PROBLEM TO SOLVE:
The job is to find each line of the records below that includes the word "imaginary" and copy it.

*** Opening DATA FOR ANALYSIS ***

(** * cppdlr: the discrete Lehmann representation, imaginary-frequency part

    A shallow embedding of the kernels (dlr_kernels.cpp), the fine-grid
    parameters and DLR frequency selection (dlr_build.cpp), and the
    imaginary-frequency operator [imfreq_ops] (dlr_imfreq.hpp,
    dlr_imfreq.cpp), with the properties of these that the specification
    states.

    Conventions of the embedding.
    - [double] is read in exact arithmetic as [R], [std::complex<double>]
      as a pair of reals.  Where rounding decides an integer result (the
      quotient of logarithms whose ceiling is a number of panels) the
      rounded value is a parameter, and the kernel has a second reading in
      which every operation rounds.
    - The [int] fields of [fineparams] are 32-bit: conversions and products
      that leave the range are written out.
    - A C++ call either returns, throws [std::runtime_error], or violates a
      precondition of the array library; [result] has one constructor for
      each.
    - Code that the sources call but do not contain (pivoted Gram-Schmidt,
      LAPACK's LU, the quadrature nodes) is a parameter of the functions
      that call it. *)

From Stdlib Require Import String.
From Stdlib Require Import Reals Lra Lia ZArith Bool Arith List.
From Stdlib Require Import Permutation Sorted.
Import ListNotations.

Set Implicit Arguments.

(* ================================================================== *)
(** * Part I: the model *)
(* ================================================================== *)

(** ** Outcomes of a call *)

Inductive result (A : Type) : Type :=
| Ok (a : A)
| Throw (what : string)
| Abort (why : string).

Arguments Ok {A} a.
Arguments Throw {A} what.
Arguments Abort {A} why.

Definition bind {A B : Type} (m : result A) (k : A -> result B) : result B :=
  match m with
  | Ok a => k a
  | Throw w => Throw w
  | Abort w => Abort w
  end.

Notation "x <- m ;; k" := (bind m (fun x => k))
  (at level 61, m at next level, right associativity).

*** Closing DATA FOR ANALYSIS ***

TASK RESULT:
(** * cppdlr: the discrete Lehmann representation, imaginary-frequency part
    imaginary-frequency operator [imfreq_ops] (dlr_imfreq.hpp,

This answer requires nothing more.